Poplar Libraries Changelog

2.5.0

New features

  • Added support for the ROIAlign layer

  • Added support for a stable sort using the new bitonic sort algorithm

  • Extended embedding layer to support groups

Bug fixes

  • Fixed a segfault that could happen for reductions

  • Fixed incorrect documentation of the return type of the random functions

  • Fixed incorrect documentation for building the third-party dependencies in the README

  • Fixed an issue in the CTC planner where it used the wrong memory estimate for the reduction

  • Added DebugContext in the fill operation

Other improvements

  • Optimised the scaled add codelets to utilise interleaved memory

  • Improved support for parallelising a transpose across workers

  • Prevent the partials type from being smaller than the output type in all layers

  • Attached user source location to PopLibs exceptions

  • Optimisations to the ERF layer

  • Added int32 support to the power elementwise operation

  • Improvements for MultiSlice when given a single offset

  • Added a default memory proportion to the embedding planner

2.4.0

New features

  • A new slice planner for faster embeddings

  • Extended popops to support embeddings where the indices are known at compile time

  • Added support for the Error Function (ERF) to PopLibs

Bug fixes

  • Fixed all compiler warnings that were in the public headers

  • Fixed a bug where only a single MultiVertex instance was generated for some elementwise operations

  • Avoided possible overread in CTC Inference codelet

Other improvements

  • Added a method to validate convolution and matmul options

  • Removed zeroing of output for input channel serial splits

  • Added structured rearrangements for fwd/gradA layers

  • Improved the documentation of the normalisation functions

  • Added an option to allow runtime bounds checking of embedding indices

  • Documented the partial type for convolutions

  • Added an optimisation to try to fuse the constituent parts of a mean function into a scaled reduce

  • Added new SLIC and VMAC vertices that generate more efficient exchange code

  • Specialised map expressions with a scalar multiply of type float and a tensor of type half to scaledAdd

  • Incorporated identity operations into element-wise expression optimisations

  • Added a partials type to ADD operation in multiUpdate

  • Optimised the memory overhead of the Reduce vertex state and improved the speed by creating fused vertices for scalar operations

  • Use the new rptsize_t type in the elementwise codelets

  • Dither reductions across tiles that are created with the reduceMany API

  • Improved the performance of the log1p vertex

GCL Changelog

2.5.0

New features

  • Extended GCL group API to include interleaved groups

  • Added a broadcast/oneToAll collective

  • Added handling for GCL_OPTIONS environment variable

  • Added support for many tensor multi phase reductions

  • Several latency improvements for GW-Links traffic

Bug fixes

  • Fixed grain size used in Collective Balanced Reorder API for multi phase AllReduce

  • Fixed SQUARE_ADD operation for multi phase AllReduce

  • Fixed uneven use of GW-Links on IPU-POD128 system

Other improvements

  • Added syncful.useOptimisedLayout GCL option

  • Multiple improvements to GCL’s memory footprint

  • Added support for n-phased cycle counts

  • Parallelised host side result validation

  • Relaxed mapping requirements for non-replicated collectives

  • Exposed concatChunks in the Collectives API

  • Added guards preventing modifications of input tensor

  • Added a GCL code example to the Poplar and PopLibs User Guide

2.4.0

New features

  • Added two-phase AllGather support (AllGather over GW-Links)

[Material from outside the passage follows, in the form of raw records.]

Lemma wp_bind {A B} (m : M A) (k : A → M B) w pre Q :
  wp m w pre (λ o w' ev,
    match o with
    | Ok a => wp (k a) w' ev Q
    | Raise e => Q (Raise e) w' ev
    end) →
  wp (bind m k) w pre Q.
Proof.
  unfold wp, bind. destruct (m w) as [[a|e] w' ev]; cbn; [|done].
  by rewrite app_assoc.
Qed.

Lemma wp_assoc {A B D} (m : M A) (k1 : A → M B) (k2 : B → M D) w pre Q :
  wp (bind m (λ a, bind (k1 a) k2)) w pre Q → wp (bind (bind m k1) k2) w pre Q.
Proof. unfold wp. by rewrite bind_assoc. Qed.

Lemma wp_run {A} (m : M A) w pre Q o w' ev :
  m w = Run o w' ev → Q o w' (pre ++ ev) → wp m w pre Q.
Proof. intros H HQ. unfold wp. by rewrite H. Qed.

Lemma wp_silent {A} (m : M A) w pre Q o w' :
  m w = Run o w' [] → Q o w' pre → wp m w pre Q.
Proof. intros H HQ. unfold wp. rewrite H. cbn. by rewrite app_nil_r. Qed.

(** A collaborator's answer is named, not unfolded. *)
Lemma wp_in_env {A} (f : Env → A * Env) w pre Q :
  (∀ r, r = f (env w) → Q (Ok (fst r)) (with_env w (snd r)) pre) →
  wp (in_env f) w pre Q.
Proof. intros H. eapply wp_silent; [reflexivity|]. by apply H. Qed.

(** All that matters of a new reference is that it is new. *)
Lemma wp_alloc v w pre Q :
  (∀ l, l ∉ dom (heap w) → Q (Ok l) (with_heap w (<[l:=v]> (heap w))) pre) →
  wp (alloc v) w pre Q.
Proof. intros H. eapply wp_silent; [reflexivity|]. apply H, is_fresh. Qed.

Lemma wp_deref l w pre Q v :
  default [] (heap w !! l) = v → Q (Ok v) w pre → wp (deref l) w pre Q.
Proof. intros <- H. by eapply wp_silent. Qed.

Lemma wp_np_save path obj w pre Q content :
  default [] (files w !! path) = content →
  Q (Ok tt) (with_files w (<[path := content ++ [obj]]> (files w))) pre →
  wp (np_save path obj) w pre Q.
Proof. intros <- H. by eapply wp_silent. Qed.

(** *** Two blocks whose branches join *)

Lemma wp_results_block {R} (k : M R) w pre Q :
  (∀ evs d, results_post w evs d → wp k (with_dirs w d) (pre ++ evs) Q) →
  wp ((if negb (bool_decide ("results" ∈ dirs w))
       then py_print (Text "Created results dictionary.");;
            os_makedirs "results"
       else ret tt);; k)%py w pre Q.
Proof.
  intros H. apply wp_bind. destruct (decide ("results" ∈ dirs w)) as [Hin|Hout].
  - rewrite bool_decide_eq_true_2 by done. cbn [negb].
    eapply wp_silent; [reflexivity|]. cbn beta iota.
    specialize (H [] (dirs w)). rewrite app_nil_r in H.
    replace (with_dirs w (dirs w)) with w in H by (by destruct w).
    apply H. by repeat split.
  - rewrite bool_decide_eq_false_2 by done. cbn [negb].
    apply wp_bind. eapply wp_run; [reflexivity|]. cbn beta iota.
    eapply wp_silent; [exact (os_makedirs_fresh _ _ Hout)|]. cbn beta iota.
    apply H. split; [by repeat constructor|]. split; [apply elem_of_union_l; by apply elem_of_singleton|].
    intros p Hp. rewrite elem_of_union, elem_of_singleton. tauto.
Qed.

Lemma filter_none (f : event → bool) l :
  Forall (λ e, f e = false) l → List.filter f l = [].
Proof. induction 1 as [|e l He _ IH]; [done|]. cbn. by rewrite He. Qed.

Lemma filter_all (f : event → bool) l :
  Forall (λ e, f e = true) l → List.filter f l = l.
Proof. induction 1 as [|e l He _ IH]; [done|]. cbn. by rewrite He, IH. Qed.

Lemma stdout_not_noise l :
  Forall (λ e, is_stdout e = true) l → Forall (λ e, is_noise_call e = false) l.
Proof. intros H. eapply Forall_impl; [exact H|]. by intros []. Qed.

Lemma fresh_ne (h : gmap loc (list POVM)) l l' v :
  l ∉ dom h → h !! l' = Some v → l ≠ l'.
Proof. intros Hl Hl' ->. apply Hl. by apply elem_of_dom. Qed.

Lemma noise_post_intro bexp nm n_qubits nominal l_nom h0 l_noisy h ev0 ev1 :
  let mode := effective_noise_mode bexp nm in
  h0 !! l_nom = Some nominal →
  Forall (λ e, is_stdout e = true) ev0 →
  (bexp = true → noise_warning ∈ ev0) →
  Forall (λ e, (is_stdout e || is_noise_call e) = true) ev1 →
  (truthy mode = false → Stdout (Text "No synthetic noise.") ∈ ev1) →
  List.filter is_noise_call ev1
  = (if truthy mode then map (noise_call n_qubits mode) nominal else []) →
  (if truthy mode
   then (l_noisy ∉ dom h0) ∧
        h = <[l_noisy := map (noise_transform n_qubits mode) nominal]> h0
   else l_noisy = l_nom ∧ h = h0) →
  noise_post bexp nm n_qubits nominal l_nom h0 l_noisy h (ev0 ++ ev1).
Proof.
  intros mode Hnom H0 Hwarn H1 Hsil Hf Hh. subst mode. split.
  - apply Forall_app; split; [|done].
    eapply Forall_impl; [exact H0|]. by intros ? ->.
  - intros Hb. apply elem_of_app. left. by apply Hwarn.
  - intros Hm. apply elem_of_app. right. by apply Hsil.
  - rewrite List.filter_app, (filter_none _ ev0) by by apply stdout_not_noise.
    exact Hf.
  - destruct (truthy _); destruct Hh as [Hl ->]; [|done].
    rewrite lookup_insert_ne; [done|]. by eapply fresh_ne.
  - destruct (truthy _); destruct Hh as [Hl ->].
    + by rewrite lookup_insert_eq.
    + by subst.
  - destruct (truthy _); destruct Hh as [Hl ->]; [|done]. by eapply fresh_ne.
  - destruct (truthy _); by destruct Hh as [Hl ->].
Qed.

Lemma wp_noise_block {R} (K : Z → loc → M R) bexp nm n_qubits nominal l_nom
    w pre Q :
  heap w !! l_nom = Some nominal →
  (∀ l_noisy h evs,
     noise_post bexp nm n_qubits nominal l_nom (heap w) l_noisy h evs →
     wp (K (effective_noise_mode bexp nm) l_noisy) (with_heap w h)
        (pre ++ evs) Q) →
  wp (noise_mode <-
        (if bexp
         then py_print (Text "Noise mode is disabled as experimental measurements are performed.");;
              ret 0
         else ret nm);;
      noisy_POVM_list <-
        (if truthy noise_mode then
           py_print (FmtZ "Synthetic noise mode " noise_mode ".");;
           if n_qubits =? 1 then
             povms <- deref l_nom;;
             l <- comprehension (λ povm, generate_noisy_POVM povm noise_mode)
                    (λ povm, Call_generate_noisy_POVM povm noise_mode) povms;;
             a <- alloc l;;
             py_print (FmtZ "Synthetic single qubit noise mode " noise_mode ".");;
             ret a
           else
             povms <- deref l_nom;;
             l <- comprehension depolarized_POVM Call_depolarized_POVM povms;;
             alloc l
         else
           py_print (Text "No synthetic noise.");;
           ret l_nom);;
      K noise_mode noisy_POVM_list)%py w pre Q.
Proof.
  intros Hnom H.
  assert (Hw : with_heap w (heap w) = w) by (by destruct w).
  set (mode := effective_noise_mode bexp nm).
  assert (Hsplit :
    ∀ ev0, Forall (λ e, is_stdout e = true) ev0 →
           (bexp = true → noise_warning ∈ ev0) →
      wp (noisy_POVM_list <-
            (if truthy mode then
               py_print (FmtZ "Synthetic noise mode " mode ".");;
               if n_qubits =? 1 then
                 povms <- deref l_nom;;
                 l <- comprehension
                        (λ povm, generate_noisy_POVM povm mode)
                        (λ povm, Call_generate_noisy_POVM povm mode)
                        povms;;
                 a <- alloc l;;
                 py_print (FmtZ "Synthetic single qubit noise mode " mode ".");;
                 ret a
               else
                 povms <- deref l_nom;;
                 l <- comprehension depolarized_POVM Call_depolarized_POVM povms;;
                 alloc l
             else
               py_print (Text "No synthetic noise.");;
               ret l_nom);;
          K mode noisy_POVM_list)%py w (pre ++ ev0) Q).
  { intros ev0 Hev0 Hwarn. apply wp_bind.
    destruct (truthy mode) eqn:Hmode.
    - apply wp_bind. eapply wp_run; [reflexivity|]. cbn beta iota.
      destruct (n_qubits =? 1) eqn:Hn.
      + apply wp_bind. eapply wp_deref; [by rewrite Hnom|]. cbn beta iota.
        apply wp_bind. eapply wp_run; [apply comprehension_run|]. cbn beta iota.
        apply wp_bind. apply wp_alloc. intros l Hl. cbn beta iota.
        apply wp_bind. eapply wp_run; [reflexivity|]. cbn beta iota.
        eapply wp_silent; [reflexivity|]. cbn beta iota.
        rewrite <- !app_assoc. apply H.
        apply noise_post_intro; [done|done|done| | | |].
        * repeat (apply Forall_app; split); try by repeat constructor.
          apply Forall_fmap, Forall_true. by intros p.
        * fold mode. by rewrite Hmode.
        * fold mode. rewrite Hmode.
          cbn [app List.filter is_noise_call].
          rewrite List.filter_app. cbn [List.filter is_noise_call]. rewrite app_nil_r.
          unfold noise_call. rewrite Hn. apply filter_all.
          apply Forall_fmap, Forall_true. by intros p.
        * fold mode. rewrite Hmode. split; [done|].
          unfold noise_transform. by rewrite Hn.
      + apply wp_bind. eapply wp_deref; [by rewrite Hnom|]. cbn beta iota.
        apply wp_bind. eapply wp_run; [apply comprehension_run|]. cbn beta iota.
        apply wp_alloc. intros l Hl.
        rewrite <- !app_assoc. apply H.
        apply noise_post_intro; [done|done|done| | | |].
        * repeat (apply Forall_app; split); try by repeat constructor.
          apply Forall_fmap, Forall_true. by intros p.
        * fold mode. by rewrite Hmode.
        * fold mode. rewrite Hmode.
          cbn [app List.filter is_noise_call].
          unfold noise_call. rewrite Hn. apply filter_all.
          apply Forall_fmap, Forall_true. by intros p.
        * fold mode. rewrite Hmode. split; [done|].
          unfold noise_transform. by rewrite Hn.
    - apply wp_bind. eapply wp_run; [reflexivity|]. cbn beta iota.
      eapply wp_silent; [reflexivity|].
      rewrite <- !app_assoc. rewrite <- Hw at 1. apply H.
      apply noise_post_intro; [done|done|done| | | |].
      * by repeat constructor.
      * intros _. by apply list_elem_of_singleton.
      * fold mode. by rewrite Hmode.
      * fold mode. by rewrite Hmode. }
  apply wp_bind. destruct bexp.
  - apply wp_bind. eapply wp_run; [reflexivity|]. cbn beta iota.
    eapply wp_silent; [reflexivity|]. cbn beta iota.
    apply (Hsplit [noise_warning]); [by repeat constructor|].
    intros _. by apply list_elem_of_singleton.
  - eapply wp_silent; [reflexivity|]. cbn beta iota.
    specialize (Hsplit []). rewrite app_nil_r in Hsplit.
    apply Hsplit; [constructor|done].
Qed.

  • Exposed ReduceScatter and AllGather with many input tensors

  • Added support for non-commutative SQUARE_ADD reduction operator

  • Added handling for wide-only AllReduces

Bug fixes

  • Added a check for IPU number when running on IPU-POD16

  • Fixed multiple narrowing bugs

  • Fixed warning about serial reductions

  • Invalid CommGroup::replicaGroupSize now throws an exception

Other improvements

  • Fixed zero padding for Collective Balanced Reorder tensors mapped to only one tile

  • Added CommGroup to log messages

  • Introduced logging modules

  • Zero-padding the Collective Balanced Reorder tensor before using it for reductions

  • Added grain size to each replica in tensor created for Collective Balanced Reorder class

  • Input tensor is now checked for optimised layout

PopDist Changelog

2.5.0

New features

  • Ability to specify autoReport.directory for each instance

2.4.0

New features

None.

PopRun Changelog

2.5.0

New features

  • Ability to specify V-IPU allocation from the command line

  • Fixed incorrect resource allocation when launching applications from SLURM

  • Auto-completion functions for bash and zsh shells

  • Passing --autoreport-dir to PopRun will set the autoReport.directory for each instance

  • Skip exporting command line options that are not useful

2.4.0

New features

  • Added support for automatically generating executable cache path when multiple hosts are specified. Generated cache path will be removed when the process exits or fails

  • Enabled --tag-output by default. This option can now be omitted from --mpi-global-args. To turn the feature off, pass --tag-output=no.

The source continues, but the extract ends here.